休日の横浜中華街は混雑がひどい。人気店や有名店は外に人があふれている反面、メインの通りから一歩入ると意外と人の入っていない店、すいた店もある。

 

待つのはキライ、行列なんかとんでもないと思っている吾輩は当然空いた店に入る。どんな店に入っても大方はハズレということがなく、ごく普通のレストランでおいしく食事ができる。

たまに、なるほど暇な店のわけだと思うこともあるが、意外やいいお店にあたったときのうれしさのほうが勝るので、やはり並んでまで食事をしようとは思わない。ハズレの店も当たりの店もそうはないので、安心して空いた店に入る。入れば外から見える席に着くようにしている。なぜなら吾輩は「招き猫」だからである。

 

「客が客を呼ぶ」というのはよく言われることで。新規開店のなどの場合は、目玉商品を用意したり、先着100名様半額のようなことをやって人を集めている。中にはオペレーションをコントロールして、計画的に行列を演出している店もあるらしい。人がいれば安心して別の人が来るからだ。

 

というわけで、吾輩が通りから見えるところに座っていると、一人二人と客が入ってくる。吾輩は置物のように左手(前脚)をあげて手招きをしているわけではないが、客が次々と入ってくる。

 

 ここまでは中が見え、先にまあまともに見える客がいるから安心して次の客が入ってくると心理作用で説明がつく。だが同じようなことが、中の様子が見えないスナックのようなところでも起こるのである。

 

 水商売というくらいで、なんで今日は給料日なのに人がいないのというようなことがある。一人で飲みに行くことはないので必ず誰かと一緒であるが、今日は吾輩たちだけかなどと思っていると、ぽつりぽつりと客が現れいつの間にか、程よい込み具合になってしまう、ということがかなりある。

 

 飲んでいて次の客が来ないと出られないと聞いたことがあるが、今までそういう貸し切り状態になった経験はない。

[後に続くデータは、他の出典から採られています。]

(* ===== verification/Format.v ===== *)
(** * Texts of numbers and times

    The formatting of the Go library that [Json.Fmt] leaves open, so that the
    encoders of the development can be run: the shortest decimal text of a
    float64 that reads back as the same number ([strconv], formats [f], [e] and
    [g]), as [encoding/json] and [%v] write it, and the RFC 3339 text of a time.

    The offset of the process's time zone at a time is a parameter. *)
From Stdlib Require Import ZArith Lia Ascii String SpecFloat.
From stdpp Require Import base gmap strings list pretty.
From S2P Require Import Prelude GoLib Float64 Sha256 Json Engine JsonDecode.

Open Scope Z_scope.
Open Scope go_scope.

Module Format.
Import Json JsonDecode.

(** ** Shortest digits

    A positive number as a ratio, and the position of its first digit: the [p]
    with [10^p <= x < 10^(p+1)]. *)
Definition ratio (m e : Z) : Z * Z := if 0 <=? e then (m * 2 ^ e, 1) else (m, 2 ^ (- e)).

Definition at_least (num den p : Z) : bool :=
  if 0 <=? p then den * 10 ^ p <=? num else den <=? num * 10 ^ (- p).

Definition magnitude (m e : Z) : Z :=
  let '(num, den) := ratio m e in
  let p := ((Z.log2 m + e) * 30103) / 100000 in
  if at_least num den (p + 1) then p + 1 else if at_least num den p then p else p - 1.

Fixpoint strip_zeros (fuel : nat) (d k : Z) : Z * Z :=
  match fuel with
  | O => (d, k)
  | S fuel' => if (d mod 10 =? 0) && negb (d =? 0) then strip_zeros fuel' (d / 10) (k + 1) else (d, k)
  end.

(** The [n]-digit decimals around the number that read back as it; the nearer one
    of two, and of two as near the even one. *)
Definition candidate (m : positive) (e : Z) (n : Z) : option (Z * Z) :=
  let k := magnitude (Zpos m) e - n + 1 in
  let '(num, den) := ratio (Zpos m) e in
  let num := if k <? 0 then num * 10 ^ (- k) else num in
  let den := if k <? 0 then den else den * 10 ^ k in
  let lo := num / den in
  let back d := SFeqb (round_dec false d k) (S754_finite false m e) in
  match back lo, back (lo + 1) with
  | true, true =>
      let r := 2 * (num mod den) in
      if (r <? den) || ((r =? den) && Z.even lo) then Some (lo, k) else Some (lo + 1, k)
  | true, false => Some (lo, k)
  | false, true => Some (lo + 1, k)
  | false, false => None
  end.

Fixpoint first_candidate (m : positive) (e : Z) (ns : list Z) : option (Z * Z) :=
  match ns with
  | [] => None
  | n :: ns' => match candidate m e n with Some r => Some r | None => first_candidate m e ns' end
  end.

(** All digits of the number. *)
Definition exact (m : positive) (e : Z) : Z * Z :=
  if 0 <=? e then (Zpos m * 2 ^ e, 0) else (Zpos m * 5 ^ (- e), e).

(** Seventeen digits are enough for a float64. *)
Definition shortest (m : positive) (e : Z) : Z * Z :=
  let '(d, k) := default (exact m e)
    (first_candidate m e [1; 2; 3; 4; 5; 6; 7; 8; 9; 10; 11; 12; 13; 14; 15; 16; 17]) in
  strip_zeros 20 d k.

(** ** Formats *)

Fixpoint zeros (n : nat) : string := match n with O => "" | S n' => String "0" (zeros n') end.

Fixpoint take_chars (n : nat) (s : string) : string :=
  match n, s with
  | S n', String c s' => String c (take_chars n' s')
  | _, _ => ""
  end.

(** The digits [ds] with the point after the first [dp] of them. *)
Definition fmt_f (ds : string) (dp : Z) : string :=
  let nd := Z.of_nat (String.length ds) in
  if dp <=? 0 then "0." +:+ zeros (Z.to_nat (- dp)) +:+ ds
  else if nd <=? dp then ds +:+ zeros (Z.to_nat (dp - nd))
  else take_chars (Z.to_nat dp) ds +:+ "." +:+ drop (Z.to_nat dp) ds.

(** The exponent has at least [width] digits. *)
Definition fmt_e (width : nat) (ds : string) (dp : Z) : string :=
  let exp := dp - 1 in
  let digits := Itoa (Z.abs exp) in
  match ds with
  | String c rest =>
      String c (if rest == "" then "" else "." +:+ rest) +:+ "e" +:+ (if exp <? 0 then "-" else "+")
        +:+ zeros (width - String.length digits) +:+ digits
  | EmptyString => ""
  end.

Definition signed (neg : bool) (s : string) : string := if neg then "-" +:+ s else s.

(** [encoding/json]: format [e] below 1e-6 and from 1e21, with an exponent of one
    digit where one is enough. *)
Definition json_float (x : float64) : string :=
  match x with
  | S754_finite neg m e =>
      let '(d, k) := shortest m e in
      let ds := Itoa d in
      let dp := k + Z.of_nat (String.length ds) in
      let abs := S754_finite false m e in
      signed neg (if flt abs (lit 1 (-6)) || fge abs (lit 1 21) then fmt_e 1 ds dp else fmt_f ds dp)
  | S754_zero neg => signed neg "0"
  | S754_infinity neg => if neg then "-Inf" else "+Inf"
  | S754_nan => "NaN"
  end.

(** [%v]: format [g], that is [e] for an exponent below -4 or from 6 on. *)
Definition print_float (x : float64) : string :=
  match x with
  | S754_finite neg m e =>
      let '(d, k) := shortest m e in
      let ds := Itoa d in
      let dp := k + Z.of_nat (String.length ds) in
      signed neg (if (dp - 1 <? -4) || (6 <=? dp - 1) then fmt_e 2 ds dp else fmt_f ds dp)
  | S754_zero neg => signed neg "0"
  | S754_infinity neg => if neg then "-Inf" else "+Inf"
  | S754_nan => "NaN"
  end.

Example json_float_ex :
  map (fun t => json_float (fst (ParseFloat t)))
    ["0.1"; "100"; "1e21"; "123456789012345680000"; "1e-7"; "0.000001"; "-2.5e-10"; "5e-324"; "1.7976931348623157e308";
     "0.3333333333333333"; "9007199254740993"; "-0"; "1125899906842624.25"; "2251799813685249.5"; "3e-05"]
  = ["0.1"; "100"; "1e+21"; "123456789012345680000"; "1e-7"; "0.000001"; "-2.5e-10"; "5e-324"; "1.7976931348623157e+308";
     "0.3333333333333333"; "9007199254740992"; "-0"; "1125899906842624.2"; "2251799813685249.5"; "0.00003"].
Proof. vm_compute. reflexivity. Qed.

Example print_float_ex :
  map (fun t => print_float (fst (ParseFloat t))) ["100000"; "1000000"; "123456789"; "0.0001"; "0.00001"; "1.5"]
  = ["100000"; "1e+06"; "1.23456789e+08"; "0.0001"; "1e-05"; "1.5"].
Proof. vm_compute. reflexivity. Qed.

(** ** The text of a finite number is a JSON number *)

Fixpoint all_digits (s : string) : bool :=
  match s with
  | EmptyString => true
  | String c s' => is_digit c && all_digits s'
  end.

(** Digits without a leading zero. *)
Definition numeral (s : string) : Prop :=
  exists c s', s = String c s' /\ is_digit c = true /\ c <> "0"%char /\ all_digits s' = true.

(** What follows the digits of a number. *)
Definition no_digit (s : string) : bool := match s with String c _ => negb (is_digit c) | EmptyString => true end.

Lemma take_digits_all s rest :
  all_digits s = true -> no_digit rest = true -> take_digits (s +:+ rest) = (s, rest).
Proof.
  intros Hs Hr. induction s as [|c s IH]; cbn [all_digits] in Hs.
  - rewrite append_nil. destruct rest as [|c rest]; [done|]. cbn in Hr |- *. by destruct (is_digit c).
  - apply andb_true_iff in Hs as [Hc Hs]. rewrite append_cons. cbn [take_digits]. by rewrite Hc, IH.
Qed.

Lemma all_digits_app s t : all_digits (s +:+ t) = all_digits s && all_digits t.
Proof. induction s as [|c s IH]; [by rewrite append_nil|]. rewrite append_cons. cbn. by rewrite IH, andb_assoc. Qed.

Lemma all_digits_zeros n : all_digits (zeros n) = true.
Proof. induction n; done. Qed.

Lemma numeral_digits s : numeral s -> all_digits s = true.
Proof. intros (c & s' & -> & Hc & _ & Hs). cbn. by rewrite Hc. Qed.

Lemma numeral_app s t : numeral s -> all_digits t = true -> numeral (s +:+ t).
Proof.
  intros (c & s' & -> & Hc & H0 & Hs) Ht. exists c, (s' +:+ t). repeat split; [done|done|].
  by rewrite all_digits_app, Hs.
Qed.

Lemma pretty_N_char_nonzero x : (0 < x < 10)%N -> pretty_N_char x <> "0"%char.
Proof.
  intros H E. assert (digit_val (pretty_N_char x) = Z.of_N x) as Hv by (apply pretty_N_char_val; lia).
  rewrite E in Hv. change (0 = Z.of_N x) in Hv. lia.
Qed.

Lemma numeral_pretty_go x s : (0 < x)%N -> all_digits s = true -> numeral (pretty_N_go x s).
Proof.
  revert s. induction (N.lt_wf_0 x) as [x _ IH]; intros s Hx Hs. rewrite pretty_N_go_step by lia.
  destruct (decide (x < 10)%N) as [Hl|Hl].
  - rewrite N.div_small, N.mod_small by done. rewrite pretty_N_go_0.
    exists (pretty_N_char x), s. repeat split; [apply pretty_N_char_digit|by apply pretty_N_char_nonzero|done].
  - apply IH; [apply N.div_lt; lia|apply N.div_str_pos; lia|]. cbn. by rewrite pretty_N_char_digit.
Qed.

Lemma numeral_Itoa z : 0 < z -> numeral (Itoa z).
Proof.
  intros Hz. rewrite Itoa_nonneg by lia. unfold pretty, pretty_N. rewrite decide_False by lia.
  apply numeral_pretty_go; [lia|done].
Qed.

Lemma digits_Itoa z : 0 <= z -> all_digits (Itoa z) = true /\ Itoa z <> "".
Proof.
  intros Hz. destruct (decide (z = 0)) as [->|Hn]; [done|].
  assert (numeral (Itoa z)) as Hi by (apply numeral_Itoa; lia). split; [by apply numeral_digits|].
  by destruct Hi as (c & s & -> & _).
Qed.

(** The parts of a number. *)
Definition int_part (i : string) : Prop := i = "0" \/ numeral i.
Definition frac_part (f : string) : Prop :=
  f = "" \/ exists d, f = String "." d /\ d <> "" /\ all_digits d = true.
Definition exp_part (e : string) : Prop :=
  e = "" \/ exists c d, e = String "e" (String c d) /\ (c = "+"%char \/ c = "-"%char) /\ d <> "" /\ all_digits d = true.

Lemma scan_int_part i rest : int_part i -> no_digit rest = true -> scan_int (i +:+ rest) = Some (i, rest).
Proof.
  intros [->|(c & s & -> & Hc & H0 & Hs)] Hr; [done|]. rewrite append_cons. unfold scan_int.
  rewrite bool_decide_eq_false_2 by done. rewrite Hc, <- append_cons.
  by rewrite take_digits_all by (cbn; rewrite ?Hc; done).
Qed.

 であるから、招き猫の置物を置くより、ハイボール一杯タダをエサに吾輩を店に呼ぶほうが安いぞ。という話を仲間内でしたら、いつも皆が来る時間よりちょっと早い時間に店に行っているだけだろうという反論があった。

 

 なるほどもっともなご意見なので、「吾輩は招き猫である」を証明するために、これからは条件を変えあれこれ検証の「実験」のためにいろいろな店に通わねばならなくなった。